1. Amazon Readies Second Wave of Corporate Layoffs

According to two people familiar with the matter, Amazon plans to cut thousands more corporate positions next week as part of its broader goal of eliminating approximately 30,000 white-collar roles by mid-2026. This follows an initial round of reductions announced in January that affected teams across retail, devices, telecom and human resources. Insiders say the upcoming round will focus heavily on support functions such as finance, marketing and legal, with some business units seeing cuts of 10% to 15% of headcount. Investors will be watching for commentary on the company’s expense trajectory when it reports first-quarter results in late April, as management seeks to balance cost discipline with continued investment in cloud infrastructure and AI research.

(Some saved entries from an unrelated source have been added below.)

Definition recordDeposit (amount currency : JsValue) : M unit :=
  let amt := ToNumber amount in
  if negb (truthy amt) || negb (isFinite amt) || le amt zero then ret tt else
  let* c := getCache in
  let* _ := setBalance (add (balance c) amt) in
  let* userId := currentUserId in
  match userId with
  | None => ret tt
  | Some uid =>
      let updateUrl := SB_url host +:+ "/rest/v1/wallet_balances?user_id=eq."
                       +:+ encodeURIComponent host uid in
      let* c' := getCache in
      let patch := JObject [ ("usdt_balance", JNumber (balance c'));
                             ("updated_at", JString (nowISO host)) ] in
      fetchDetached (mkRequest PATCH updateUrl (SB_headers host) (Some patch))
  end.

Definition submitDepositTx (txHash network currency : JsValue) : M unit :=
  let* userId := currentUserId in
  match userId with
  | None => ret tt
  | Some uid =>
      if negb (Js.ToBoolean txHash) then ret tt else
      let payload := JObject
        [ ("user_id", JString uid);
          ("provider", JString "manual");
          ("payment_id", txHash);
          ("currency", JString (toLowerCase host (ToString (Js.orElse currency (JString "usdt")))));
          ("network", JString (toLowerCase host (ToString (Js.orElse network (JString "bep20")))));
          ("amount", JNumber zero);
          ("status", JString "confirmed") ] in
      fetchDetached (mkRequest POST (SB_url host +:+ "/rest/v1/deposit_ledger")
                               preferRepresentation (Some payload))
  end.

Definition addIncome (n : JsValue) : M unit :=
  let inc := ToNumber n in
  let inc := if negb (truthy inc) || negb (isFinite inc) || le inc zero
             then one else inc in
  let* c := getCache in
  let* _ := setTotalIncome (add (totalIncome c) inc) in
  let* c' := getCache in
  tryCatch (setItem "aiIncome" (ToString (JNumber (totalIncome c'))))
           (fun _ => ret tt).

Definition withdraw (amount : JsValue) : M (option WithdrawResult) :=
  let amt := ToNumber amount in
  if negb (truthy amt) || negb (isFinite amt) || le amt zero then ret None else
  let fee := mul amt feeRate in
  let toDeduct := add amt fee in
  let* c := getCache in
  if lt (balance c) amt then ret None else
  let* _ := setBalance (sub (balance c) amt) in
  let* userId := currentUserId in
  let* _ :=
    match userId with
    | Some uid =>
        let patchUrl := SB_url host +:+ "/rest/v1/wallet_balances?user_id=eq."
                        +:+ encodeURIComponent host uid in
        let* c' := getCache in
        let patch := JObject [ ("usdt_balance", JNumber (balance c'));
                               ("updated_at", JString (nowISO host)) ] in
        let* _ := fetchDetached (mkRequest PATCH patchUrl (SB_headers host) (Some patch)) in
        let payload := JObject
          [ ("user_id", JString uid);
            ("currency", JString "usdt");
            ("network", JString "trc20");
            ("to_address", JString "");
            ("amount", JNumber amt);
            ("fee", JNumber fee);
            ("address", JString "") ] in
        fetchDetached (mkRequest POST (SB_url host +:+ "/rest/v1/withdraw_requests")
                                 preferRepresentation (Some payload))
    | None => ret tt
    end in
  let* c'' := getCache in
  ret (Some (mkWithdrawResult (balance c'') (totalIncome c''))).

(** Both reads sit in one [try]; in this model of the storage they fail
    together. *)
Definition getUser : M User :=
  tryCatch
    (let* uid := getItem "currentUserId" in
     let* phone := getItem "currentPhone" in
     ret (mkUser (orNull uid) (orNull phone)))
    (fun _ => ret (mkUser None None)).

End Operations.
End Wallet.

(** ** Vocabulary of the statements *)

(** The current user id as every operation reads it: absent when the
    storage cannot be read, holds nothing under [currentUserId], or holds
    the empty string. *)
Definition identity (w : World) : option string :=
  if ls_readable (storage w)
  then orNull (ls_items (storage w) !! "currentUserId")
  else None.

Definition outcome {A : Type} (m : M A) (w : World) : Outcome A := fst (m w).

Definition after {A : Type} (m : M A) (w : World) : World := snd (m w).

(** [isFinite(a) && a > 0] *)
Definition positiveFinite (a : number) : bool := isFinite a && gt a zero.

(** A field of the payload a request carries. *)
Definition payloadField (k : string) (r : Request) : JsValue :=
  match req_body r with
  | Some (JObject props) => Js.assoc k props
  | _ => JUndefined
  end.

(** The creation of a row of [withdraw_requests]. *)
Definition isWithdrawRequest (host : Host) (r : Request) : Prop :=
  req_method r = POST /\ req_url r = SB_url host +:+ "/rest/v1/withdraw_requests".

(** The same surroundings with another remote side. *)
Definition withRespond (host : Host) (f : Request -> FetchOutcome) : Host :=
  mkHost (SB_url host) (SB_headers host) f (nowISO host)
         (encodeURIComponent host) (toLowerCase host) (NumberToString host)
         (StringToNumber host) (DecimalPrefixValue host).

(** The successor in the sequence V0, V1, ..., V6 as the specification
    words it: the tier that follows, nothing after V6, nothing for a
    level outside the sequence. *)
Definition successorInSequence (level : JsValue) : option string :=
  match level with
  | JString s =>
      if String.eqb s "V0" then Some "V1"
      else if String.eqb s "V1" then Some "V2"
      else if String.eqb s "V2" then Some "V3"
      else if String.eqb s "V3" then Some "V4"
      else if String.eqb s "V4" then Some "V5"
      else if String.eqb s "V5" then Some "V6"
      else None
  | _ => None
  end.

(** A read fails: the transport gives up, the answer is not a success,
    or its body is not JSON. *)
Definition readFails (o : FetchOutcome) : bool :=
  match o with
  | Failed => true
  | Answered res =>
      negb (res_ok res) || match res_json res with None => true | Some _ => false end
  end.

(** [v.k], with [undefined] where the read would throw. *)
Definition propOr (v : JsValue) (k : string) : JsValue :=
  match Js.getProp v k with inr x => x | inl _ => JUndefined end.

(** A row of [invite_edges] that is an object (not [null]). *)
Definition isRow (v : JsValue) : bool :=
  match v with JUndefined | JNull => false | _ => true end.

Definition memberOfRow (r : JsValue) : Member :=
  mkMember (propOr r "descendant_id") (propOr r "depth").

(** [d < 4] on a depth as it came from the remote side. *)
Definition depthBelow4 (host : Host) (d : JsValue) : bool :=
  lt (Js.ToNumber host d) (ofZ 4).

(** The twelve entries of [window.DemoWallet], with their arguments. *)
Inductive Call : Type :=
| CallGetWallet
| CallGetWalletAsync
| CallGetVipInfo
| CallGetTeamSummary
| CallListPayoutAddresses
| CallAddPayoutAddress (currency network address : JsValue)
| CallRequestWithdraw (opts : JsValue)
| CallRecordDeposit (amount currency : JsValue)
| CallSubmitDepositTx (txHash network currency : JsValue)
| CallWithdraw (amount : JsValue)
| CallAddIncome (n : JsValue)
| CallGetUser.

Definition discard {A : Type} (m : M A) : M unit := let* _ := m in ret tt.

(** One call of the public interface, its result dropped. *)
Definition perform (host : Host) (c : Call) : M unit :=
  match c with
  | CallGetWallet => discard Wallet.getWalletSync
  | CallGetWalletAsync => discard (Wallet.getWalletAsync host)
  | CallGetVipInfo => discard (Wallet.getVipInfo host)
  | CallGetTeamSummary => discard (Wallet.getTeamSummary host)
  | CallListPayoutAddresses => discard (Wallet.listPayoutAddresses host)
  | CallAddPayoutAddress c n a => discard (Wallet.addPayoutAddress host c n a)
  | CallRequestWithdraw opts => discard (Wallet.requestWithdraw host opts)
  | CallRecordDeposit a c => Wallet.recordDeposit host a c
  | CallSubmitDepositTx t n c => Wallet.submitDepositTx host t n c
  | CallWithdraw a => discard (Wallet.withdraw host a)
  | CallAddIncome n => Wallet.addIncome host n
  | CallGetUser => discard Wallet.getUser
  end.

(** The calls that update the cache on their own, whoever is signed in. *)
Definition isLocalUpdate (c : Call) : bool :=
  match c with
  | CallRecordDeposit _ _ | CallWithdraw _ | CallAddIncome _ => true
  | _ => false
  end.

(** The rows a read of [invite_edges] was answered with. *)
Definition answeredRows (o : FetchOutcome) : list JsValue :=
  match o with
  | Answered res =>
      if res_ok res
      then match res_json res with Some (JArray rows) => rows | _ => [] end
      else []
  | Failed => []
  end.

(** ** Sample surroundings, for concrete runs *)

(** Decimal conversions on the few strings the runs below meet. *)
Definition sampleDecimal (s : string) : number :=
  if String.eqb s "100" then ofZ 100
  else if String.eqb s "7.5" then ofBits 15 (-1)
  else zero.

Definition sampleHost (remote : Request -> FetchOutcome) : Host :=
  mkHost "https://sb.example" [("apikey", "k")] remote
         "2024-01-01T00:00:00.000Z"
         (fun s => s) (fun s => s) (fun _ => "100") sampleDecimal sampleDecimal.

Definition unreachable : Request -> FetchOutcome := fun _ => Failed.

Definition answering (ok : bool) (body : option JsValue) : Request -> FetchOutcome :=
  fun _ => Answered (mkResponse ok body (Some "")).

(** A remote side that answers every read with one row. *)
Definition answeringRow (row : list (string * JsValue)) : Request -> FetchOutcome :=
  answering true (Some (JArray [JObject row])).

(** A remote side whose rows carry a level, a balance and an edge. *)
Definition vipHost : Host :=
  sampleHost (answeringRow [ ("current_level", JString "V3");
                             ("is_activated", JBool true);
                             ("usdt_balance", JString "100");
                             ("descendant_id", JString "d1");
                             ("depth", JNumber (ofZ 1)) ]).

(** A remote side that answers with an edge of depth 5, whatever the
    query asked for. *)
Definition deepHost : Host :=
  sampleHost (answeringRow [ ("descendant_id", JString "d9");
                             ("depth", JNumber (ofZ 5)) ]).


(** A remote side that refuses every request. *)
Definition refusingHost : Host := sampleHost (answering false None).

(** A signed-in session with a balance of 100. *)
Definition signedIn : World :=
  mkWorld (mkCache (ofZ 100) (ofZ 5) (ofZ 3))
          (mkStorage true true {[ "currentUserId" := "u1" ]})
          [].

(** The same cache with nobody signed in. *)
Definition anonymous : World :=
  mkWorld (mkCache (ofZ 100) (ofZ 5) (ofZ 3))
          (mkStorage true true ∅)
          [].

From Stdlib Require DecimalString DecimalN.

(** ** Module load *)

(** The value of a decimal digit. *)
Definition digitValue (c : ascii) : Z := Z.of_nat (nat_of_ascii c) - 48.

2. Plans Underway for Amazon’s Largest-Ever Retail and Fulfillment Campus

Amazon has filed preliminary site plans to build a 230,000-square-foot “big-box” facility on a 35-acre parcel in Orland Park, Illinois, representing its largest standalone retail complex to date. Half of the square footage will be devoted to grocery, general merchandise and prepared foods; the other half will function as a fulfillment center for both in-store and online orders. Third-party delivery drivers and curbside pickup customers will use separate drive-up entrances, while online grocery orders will be assembled in a back-of-house area to keep order pickers out of customer aisles. Orland Park’s board of trustees approved the project without offering tax breaks, projecting that the development will generate an estimated $8 million in annual sales and property tax revenue once fully operational, potentially as soon as late 2024.

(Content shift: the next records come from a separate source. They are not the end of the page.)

(** What the loop returns from the state in which it asks for page [k],
    having made [k] requests that each brought a paper. *)
Lemma search_loop_bounds (fuel : nat) :
  forall (k : nat) (papers : list Paper),
    papers = pages_before k ->
    (k <= length papers)%nat ->
    Z.of_nat k <= Z.max 0 max_results ->
    max_results - Z.of_nat (length papers) <= Z.of_nat fuel ->
    exists res fetched,
      ArXiv.search_loop batch query max_results bs fuel papers
        (Z.of_nat k * bs) k = Some (res, fetched) /\
      Z.of_nat fetched <= Z.max 0 max_results /\
      forall found, res = Ok found ->
        Z.of_nat (length found) <= Z.max 0 max_results /\
        exists j rest, (j <= fetched)%nat /\ pages_before j = found ++ rest.
Proof.
  induction fuel as [|fuel IH]; intros k papers Hpapers Hk Hmax Hfuel.
  all: cbn [ArXiv.search_loop].
  all: destruct (Z.of_nat (length papers) <? max_results) eqn:Hlt.
  all: try (apply Z.ltb_lt in Hlt; lia).
  all: try (eexists _, _; split; [reflexivity|]; split; [exact Hmax|];
            intros found Hfound; injection Hfound as <-;
            apply Z.ltb_ge in Hlt;
            split;
            [ apply slice_to_bound;
              destruct (Z.le_gt_cases 0 max_results) as [H0|H0];
              [now left | right];
              assert (k = 0%nat) as -> by lia; exact Hpapers
            | destruct (slice_to_split papers max_results) as (rest & Hrest);
              exists k, rest; split; [lia | now rewrite <- Hpapers] ]).
  apply Z.ltb_lt in Hlt.
  assert (Hnext : Z.of_nat (S k) <= Z.max 0 max_results) by lia.
  fold (page k). destruct (page k) as [results|e] eqn:Hpage.
  - destruct results as [|p results].
    + eexists _, _; split; [reflexivity|]. split; [exact Hnext|].
      intros found Hfound. injection Hfound as <-.
      split; [apply slice_to_bound; left; lia|].
      destruct (slice_to_split papers max_results) as (rest & Hrest).
      exists k, rest. split; [lia | now rewrite <- Hpapers].
    + assert (Hpages : papers ++ p :: results = pages_before (S k)).
      { rewrite pages_before_S. now rewrite Hpage, Hpapers. }
      destruct (Z.of_nat (length (p :: results)) <? bs).
      * eexists _, _; split; [reflexivity|]. split; [exact Hnext|].
        intros found Hfound. injection Hfound as <-.
        split; [apply slice_to_bound; left; lia|].
        destruct (slice_to_split (papers ++ p :: results) max_results)
          as (rest & Hrest).
        exists (S k), rest. split; [lia | now rewrite <- Hpages].
      * replace (Z.of_nat k * bs + bs) with (Z.of_nat (S k) * bs) by lia.
        apply IH.
        -- exact Hpages.
        -- rewrite length_app. cbn [length]. lia.
        -- exact Hnext.
        -- rewrite length_app. cbn [length]. lia.
  - destruct papers as [|p papers].
    + eexists _, _; split; [reflexivity|]. split; [exact Hnext|].
      intros found Hfound. discriminate Hfound.
    + eexists _, _; split; [reflexivity|]. split; [exact Hnext|].
      intros found Hfound. injection Hfound as <-.
      split; [lia|]. exists k, []. split; [lia|].
      now rewrite app_nil_r, Hpapers.
Qed.

End SearchBounds.
(** A string that starts with "(" and ends with ")" holds two bytes at
    least, so that its inside can be cut out. *)
Lemma slice_parenthesized (data : gostring) :
  strings.HasPrefix data "(" = true → strings.HasSuffix data ")" = true →
  ∃ d, slice data 1 (Z.of_nat (length data) - 1) = Ok d.
Proof.
  intros Hp Hs. destruct data as [|c [|c' t]].
  - done.
  - exfalso. unfold strings.HasSuffix in Hs.
    change (String.list_ascii_of_string "(") with ["("%char] in Hp.
    change (reverse (String.list_ascii_of_string ")")) with [")"%char] in Hs.
    change (reverse [c]) with [c] in Hs.
    cbn [strings.HasPrefix] in Hp, Hs.
    rewrite andb_true_r in Hp, Hs.
    apply bool_decide_eq_true in Hp, Hs. congruence.
  - unfold slice.
    assert (((0 <=? Z.of_nat (length (c :: c' :: t)) - 1)
             && (Z.of_nat (length (c :: c' :: t)) - 1
                 <=? Z.of_nat (length (c :: c' :: t))))%Z = true) as ->.
    { apply andb_true_iff. split; apply Z.leb_le; cbn [length]; lia. }
    assert (((0 <=? 1) && (1 <=? Z.of_nat (length (c :: c' :: t)) - 1))%Z
            = true) as ->.
    { apply andb_true_iff. split; apply Z.leb_le; cbn [length]; lia. }
    cbn [negb]. by eexists.
Qed.

Lemma ParseAGIResult_returns (s : gostring) :
  (∃ n d, ParseAGIResult s = Ok (n, d)) ∨ (∃ e, ParseAGIResult s = Err e).
Proof.
  unfold ParseAGIResult.
  destruct (negb (strings.HasPrefix s "200")); [right; by eexists|].
  destruct (negb (strings.HasPrefix _ "result=")); [right; by eexists|].
  destruct (SplitN_2_cons
              (strings.TrimPrefix (strings.TrimPrefix s "200 ") "result=") " ")
    as (p0 & ps & ->).
  cbn [index lookup list_lookup rbind].
  destruct (strconv.Atoi p0) as [e|n]; [right; by eexists|].
  destruct ps as [|p1 ps]; cbn [length]; [left; by eexists _, _|].
  change (1 <? S (S (length ps))) with true.
  cbn [index lookup list_lookup rbind].
  destruct (strings.HasPrefix _ "(") eqn:Hp; [|left; by eexists _, _].
  destruct (strings.HasSuffix _ ")") eqn:Hs; [|left; by eexists _, _].
  cbn [andb]. destruct (slice_parenthesized _ Hp Hs) as [d ->].
  left. by eexists _, _.
Qed.
(** * Customer file dashboard: a shallow embedding of [app.py]

    The FastAPI handlers of [app.py] are embedded as functions over an
    explicit [world] (the rows of the [uploaded_files] table, the backup
    folder on disk and the log), in a small state-and-exception monad that
    follows Python's [try] / [except] / [raise].

    Conventions.
    - A Python [str] is a list of Unicode code points ([str := list N]);
      [py "abc"] turns an ASCII literal into such a list.
    - Library functions whose tables are not part of the repository are
      parameters of the development: [str.isalnum], [str.isspace] and
      [str.lower] (Unicode data), [dateutil.parser.parse] and the database's
      [ILIKE] operator.  [os.path.splitext] and [os.path.join] are the POSIX
      versions.
    - A [Numeric(_, 2)] column holds an integer number of hundredths; a
      [float] query parameter is a rational. *)

From Stdlib Require Import ZArith NArith QArith Lia.
From stdpp Require Import gmap strings list.

Local Open Scope Z_scope.

(** ** Python strings *)

Definition char := N.
Definition str := list char.

Definition py (s : string) : str :=
  map Ascii.N_of_ascii (String.list_ascii_of_string s).

(** Truth value of a [str]: the empty string is falsy. *)
Definition str_truthy (s : str) : bool :=
  match s with [] => false | _ :: _ => true end.

(** Truth value of an optional [str] ([None] and the empty string are falsy). *)
Definition opt_truthy (o : option str) : bool :=
  match o with None => false | Some s => str_truthy s end.

Definition str_eqb (a b : str) : bool := bool_decide (a = b).

Definition c_dot : char := 46%N.
Definition c_underscore : char := 95%N.
Definition c_dash : char := 45%N.
Definition c_slash : char := 47%N.

(** ** Exceptions and responses *)

Inductive exn :=
| HTTPException (status_code : Z) (detail : detail)
| ValueError
| AttributeError (msg : string)
| OverflowError
| OSError
| SQLAlchemyError
with detail :=
| Lit (s : string)
| Fmt (prefix : string) (e : exn).   (* f"prefix{e}" *)

(** [except ValueError] catches [ValueError] only; [except Exception]
    catches every constructor of [exn], [HTTPException] included (it derives
    from [Exception]). *)
Definition is_ValueError (e : exn) : bool :=
  match e with ValueError => true | _ => false end.

Definition is_Exception (e : exn) : bool := true.

(** ** Dates *)

Record date := Date { year : Z; month : Z; day : Z }.
Record datetime := DateTime { dt_date : date; hour : Z; minute : Z; second : Z }.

3. One Medical App Adds Amazon-Built AI Health Assistant

Building on its acquisition of One Medical in 2023, Amazon this week launched a new agentic AI assistant within the One Medical mobile app. Developed in collaboration with the chain’s clinical leadership, the Health AI tool integrates with each member’s longitudinal medical record to offer 24/7 guidance on medication management, appointment scheduling and general health questions. The model—powered by Amazon’s proprietary Bedrock framework—escalates users to live clinicians when queries involve complex symptoms or require in-person evaluation. Executives believe the feature could reduce routine inbound calls by up to 30%, freeing physicians’ offices to focus on higher-acuity care while enhancing patient engagement.

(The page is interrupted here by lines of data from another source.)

Lemma main_rejects_without_calls_witness :
  CreateDb.title_ok (default JNull (Py.dict_lookup (py "title") [ (py "title", JStr (py "   ")) ])) = false
  /\ fst (CreateDb.main (fun s => s) sample_environ (request_with_title (py "   ")) (boot stocked)) =
     Ok {| resp_body := Text (py "Missing or invalid 'title' in request body");
           mimetype := None;
           status_code := 400 |}
  /\ calls (snd (CreateDb.main (fun s => s) sample_environ (request_with_title (py "   "))
                   (boot stocked))) = [].
Proof.
  assert (Hbad : CreateDb.title_ok
                   (default JNull (Py.dict_lookup (py "title") [ (py "title", JStr (py "   ")) ]))
                 = false) by reflexivity.
  split; [exact Hbad|].
  destruct (ProvisionerFacts.main_rejects_without_calls (fun s => s) sample_environ (boot stocked))
    as [_ Hobj].
  destruct (Hobj _ Hbad) as (Hr & Hc & _).
  split; [exact Hr|exact Hc].
Defined.

Lemma accepted_body_plays_no_part_witness :
  Str.strip (py "My Docs! 2024") <> [] /\ Str.strip (py "x") <> []
  /\ CreateDb.main (fun s => s) sample_environ
       {| get_json := Some (JObj [ (py "title", JStr (py "My Docs! 2024"));
                                   (py "tags", JArr [JStr (py "a")]) ]) |}
       (boot (empty_at 1700001234)) =
     CreateDb.main (fun s => s) sample_environ (request_with_title (py "x"))
       (boot (empty_at 1700001234)).
Proof.
  assert (H1 : Str.strip (py "My Docs! 2024") <> []) by (vm_compute; discriminate).
  assert (H2 : Str.strip (py "x") <> []) by (vm_compute; discriminate).
  split; [exact H1|]. split; [exact H2|].
  exact (ProvisionerFacts.accepted_body_plays_no_part (fun s => s) sample_environ
           [ (py "title", JStr (py "My Docs! 2024")); (py "tags", JArr [JStr (py "a")]) ]
           [ (py "title", JStr (py "x")) ] (py "My Docs! 2024") (py "x")
           (boot (empty_at 1700001234)) eq_refl H1 eq_refl H2).
Defined.

Lemma sanitize_keeps_a_stem_witness :
  sanitize (Str.lower (fun s => s) (py "mydocs2024")) = py "mydocs2024".
Proof.
  apply (ProvisionerFacts.sanitize_keeps_a_stem (fun s => s) (py "mydocs2024")).
  - vm_compute. repeat constructor.
  - vm_compute. lia.
Defined.

Lemma main_success_payload_witness :
  exists r storage_key,
    fst (CreateDb.main (fun s => s) sample_environ (request_with_title (py "Research Papers"))
           (boot (empty_at 1700001234))) = Ok r
    /\ status_code r = 200
    /\ AZURE_STORAGE_ACCOUNT_KEY
         (snd (CreateDb.main (fun s => s) sample_environ (request_with_title (py "Research Papers"))
                 (boot (empty_at 1700001234)))) = JStr storage_key.
Proof.
  assert (Hrun : exists r,
            fst (CreateDb.main (fun s => s) sample_environ
                   (request_with_title (py "Research Papers")) (boot (empty_at 1700001234))) = Ok r
            /\ status_code r = 200)
    by (eexists; split; vm_compute; reflexivity).
  destruct Hrun as (r & Hr & Hstatus).
  destruct (RunFacts.main_success_payload (fun s => s) sample_environ
              (request_with_title (py "Research Papers")) (boot (empty_at 1700001234)) r
              Hr Hstatus) as (k & _ & Hkey).
  exists r, k. split; [exact Hr|]. split; [exact Hstatus|exact Hkey].
Defined.

Lemma storage_before_search_witness :
  fst (create_storage_account sample_storage_client (Some (py "rg-0")) (py "mystorageacct1234")
         (py "eastus") KeylessAzure.boot) = Raise Py.IndexError
  /\ fst (CreateDb.main (fun s => s) sample_environ (request_with_title (py "Research Papers"))
            KeylessAzure.boot)
     = Ok (CreateDb.text_response (py "Error: " ++ py "list index out of range") 500)
  /\ exists new,
       calls (snd (CreateDb.main (fun s => s) sample_environ
                     (request_with_title (py "Research Papers")) KeylessAzure.boot)) = [] ++ new
       /\ Forall (fun c => Traces.is_search_side c = false) new.
Proof.
  split; [reflexivity|].
  destruct (RunFacts.storage_before_search (fun s => s) sample_environ
              (request_with_title (py "Research Papers")) KeylessAzure.boot) as [_ Hstops].
  destruct (Hstops [ (py "title", JStr (py "Research Papers")) ] (py "Research Papers")
              KeylessAzure.boot Build_DefaultAzureCredential sample_storage_client
              sample_cog_client tt tt tt 1700001234 Py.IndexError)
    as (Hr & Hnew & _);
    [reflexivity|reflexivity|vm_compute; discriminate|reflexivity|reflexivity|reflexivity
    |reflexivity|reflexivity|reflexivity|].
  split; [exact Hr|exact Hnew].
Defined.

Lemma step_failure_is_logged_witness :
  fst (create_storage_account sample_storage_client (Some (py "rg-0")) (py "acct1") (py "eastus")
         KeylessAzure.boot) = Raise Py.IndexError
  /\ exists before,
       log_records (snd (create_storage_account sample_storage_client (Some (py "rg-0"))
                           (py "acct1") (py "eastus") KeylessAzure.boot)) =
       before ++ [ {| levelname := ERROR;
                      message := py "ERROR: " ++ py "Failed to create storage account: "
                                 ++ py "list index out of range";
                      exc_info := false |} ].
Proof.
  split; [reflexivity|].
  destruct (RunFacts.step_failure_is_logged sample_storage_client sample_cog_client
              (Some (py "rg-0")) (py "acct1") (py "eastus") (py "idx") None KeylessAzure.boot
              Py.IndexError) as [Hstorage _].
  exact (Hstorage eq_refl).
Defined.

4. Strategic Implications for Investors

Amazon’s twin push to streamline corporate costs and expand its physical retail footprint underscores a two-pronged strategy: defending profitability against rising labor and energy expenses, while testing new omnichannel formats that blend e-commerce efficiency with in-person shopping. The success of the Illinois project will be closely watched as a bellwether for future big-box concepts, and the effectiveness of the layoffs in restoring margin leverage will likely influence management’s willingness to pursue further cost-cutting measures this year. Separately, the rollout of Health AI in One Medical could serve as a template for Amazon’s broader ambitions in digital health, potentially unlocking higher-margin service revenues over the next 12–18 months.